I’m needing to do more analysis of my production logs, and at every turn I see “requires Hodel 3000 Complaint blah blah”. But that’s not what I have—I have standard logs! And thanks to buffered logging, they are quite parseable as they are.
http://github.com/cainlevy/timber
This fresh plugin provides simple objects to parse a production log into requests and extract whatever data you need. By default it extracts controller, method, and request time. But if you have special data in your log files that you want to analyze, it’s quite easy to add.
For example, I want to use Oink to analyze which requests most frequently bloat my worker thread sizes. Here’s a snip that adds Oink parsing to the Request class:
module Timber
module Plugins
module Oink
# create simple :pid attribute
attr_reader :pid
# create memory attribute, but return as integer
def memory
@_memory ||= @memory ? @memory.to_i : nil
end
end
end
# add to Request
Request.class_eval {include Plugins::Oink}
# add the regexp => vars pattern for the Oink log format
Request::PATTERNS[/Memory usage: (\d+) \| PID: (\d+)/] = [:memory, :pid]

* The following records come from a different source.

Lemma history_json_wf h db t :
  heap_wf h -> history_json h db = Some t -> wf_json t.
Proof.
  unfold history_json. intros Hh.
  destruct (mapM (meal_json h) (meals db)) as [ms|] eqn:Em; [|discriminate].
  destruct (mapM (plan_json h) (plans db)) as [ps|] eqn:Ep; [|discriminate].
  intros [= <-]. constructor.
  - apply (bool_decide_unpack _). vm_compute. exact I.
  - apply Forall_cons; split; [|apply Forall_cons; split; [|constructor]];
      cbn [snd]; constructor.
    + eapply mapM_wf; [|exact Em]. intros x t. by apply meal_json_wf.
    + eapply mapM_wf; [|exact Ep]. intros x t. by apply plan_json_wf.
Qed.

Lemma mapM_preserved {A B} (f g : A -> option B) l ts :
  (forall x t, f x = Some t -> g x = Some t) ->
  mapM f l = Some ts -> mapM g l = Some ts.
Proof.
  intros Hfg E. apply mapM_Some. apply mapM_Some in E.
  eapply Forall2_impl; [exact E|]. intros x y. apply Hfg.
Qed.

Lemma meal_json_preserved h h2 m t :
  preserves h h2 -> meal_json h m = Some t -> meal_json h2 m = Some t.
Proof.
  unfold meal_json. intros Hp.
  destruct (read h (nutritionalInfo m)) as [info|] eqn:E; [|discriminate].
  by rewrite (read_preserved _ _ _ _ E Hp).
Qed.

Lemma plan_json_preserved h h2 p t :
  preserves h h2 -> plan_json h p = Some t -> plan_json h2 p = Some t.
Proof.
  unfold plan_json. intros Hp.
  destruct (read h (plan p)) as [pl|] eqn:E; [|discriminate].
  by rewrite (read_preserved _ _ _ _ E Hp).
Qed.

(** The tree of the store depends only on the objects it is made of. *)
Lemma history_json_preserved h h2 db t :
  preserves h h2 -> history_json h db = Some t -> history_json h2 db = Some t.
Proof.
  unfold history_json. intros Hp.
  destruct (mapM (meal_json h) (meals db)) as [ms|] eqn:Em; [|discriminate].
  destruct (mapM (plan_json h) (plans db)) as [ps|] eqn:Ep; [|discriminate].
  rewrite (mapM_preserved _ (meal_json h2) _ _
             (fun x t => meal_json_preserved h h2 x t Hp) Em).
  rewrite (mapM_preserved _ (plan_json h2) _ _
             (fun x t => plan_json_preserved h h2 x t Hp) Ep).
  tauto.
Qed.

(* ===================================================================== *)
(** ** The copy [getHistory] returns *)
(* ===================================================================== *)

(** C5, as the code has it: from every state whose stored records are
    free of cycles, [getHistory] succeeds and leaves the store as it
    is.  The value it returns is made of objects that did not exist
    before the call, and reads as the tree of the store as JSON text
    carries it: with [null] in place of every number that is an
    infinity.  So it is structurally equal to the store exactly when
    the store holds no such number.  Whatever is later done to the
    objects of the returned value, and whatever objects are created,
    the store still reads the same, and so does the result of every
    later [getHistory]. *)
Theorem getHistory_returns_independent_copy σ t :
  serialisable σ t ->
  exists r σ',
    getHistory σ = (Ok r, σ') /\
    mockDb σ' = mockDb σ /\
    read (heap σ') r = Some (jsonify t) /\
    (read (heap σ') r = Some t <-> finite t = true) /\
    history_json (heap σ') (mockDb σ') = Some t /\
    (forall l, reach (heap σ') r l -> (length (heap σ) <= l)%nat) /\
    forall h2, mutates_only (heap σ') r h2 ->
      history_json h2 (mockDb σ') = Some t /\
      exists r2 σ2,
        getHistory (with_heap h2 σ') = (Ok r2, σ2) /\
        read (heap σ2) r2 = Some (jsonify t).
Proof.
  intros [Hwf Ht].
  assert (Hparse : parse (stringify t) = Some (jsonify t)).
  { apply parse_stringify_jsonify. eapply history_json_wf; eassumption. }
  destruct (alloc_json_ok (jsonify t) (heap σ)) as [Hpre Hdep Hread Hfresh _].
  exists (fst (alloc_json (jsonify t) (heap σ))),
         (with_heap (snd (alloc_json (jsonify t) (heap σ))) σ).
  assert (Hcopy : read (snd (alloc_json (jsonify t) (heap σ)))
                    (fst (alloc_json (jsonify t) (heap σ))) = Some (jsonify t))
    by apply read_alloc_json, preserves_refl.
  split; [by rewrite getHistory_eq, Ht, Hparse|].
  split; [reflexivity|].
  split; [exact Hcopy|].
  split.
  { cbn [heap with_heap]. rewrite Hcopy. split.
    - intros [= Heq]. rewrite <- Heq. apply jsonify_finite.
    - intros Hfin. by rewrite (jsonify_of_finite t Hfin). }
  split; [eapply history_json_preserved; [apply preserves_prefix, Hpre | exact Ht]|].
  split; [intros l Hl; apply (Hfresh _ l (preserves_refl _)) in Hl; lia|].
  intros h2 Hm. cbn [heap mockDb with_heap] in *.
  assert (Hp : preserves (heap σ) h2).
  { intros l o Hl. apply Hm; [by apply (preserves_prefix _ _ Hpre)|].
    intros Hr. apply (Hfresh _ l (preserves_refl _)) in Hr.
    apply lookup_lt_Some in Hl. lia. }
  assert (Ht2 : history_json h2 (mockDb σ) = Some t)
    by (eapply history_json_preserved; eassumption).
  split; [exact Ht2|].
  exists (fst (alloc_json (jsonify t) h2)),
         (with_heap (snd (alloc_json (jsonify t) h2))
            (with_heap h2 (with_heap (snd (alloc_json (jsonify t) (heap σ))) σ))).
  split.
  - rewrite getHistory_eq. cbn [heap mockDb with_heap]. by rewrite Ht2, Hparse.
  - apply read_alloc_json, preserves_refl.
Qed.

endWith that, I can rewrite the Oink log parser to offload the log parsing to Timber and simplify it down to its own reporting logic:
module Oink
class MemoryUsageReporter < Base
def print(output)
output.puts "---- MEMORY THRESHOLD ----"
output.puts "THRESHOLD: #{@threshold/1024} MB\n"
output.puts "\n-- REQUESTS --\n" if @format == :verbose
@inputs.each do |input|
logfile = Timber::Log.new(input)
while request = logfile.shift
if pid = @pids[request.pid] and request.memory
delta = request.memory - pid[:last_memory_reading]
if delta > @threshold
@bad_actions[request.action] ||= 0
@bad_actions[request.action] += 1
@bad_requests.push(OinkedMemoryRequest.new(request.action, request.time, request.lines, delta))
if @format == :verbose
request.lines.each { |b| output.puts b }
output.puts "---------------------------------------------------------------------"
end
end
else
@pids[request.pid] = {:last_memory_reading => request.memory}
end
end
end
print_summary(output)
end
end
end
Lance, you should open up comments for your older posts.
RE: your unicorn post, thanks for the write up.. any chance you could share your Capistrano recipe for unicorn?
Hi Stanley—I actually haven’t used Capistrano with Unicorn. By the time I switched to Unicorn, I had also switched to chef-deploy on EY Cloud.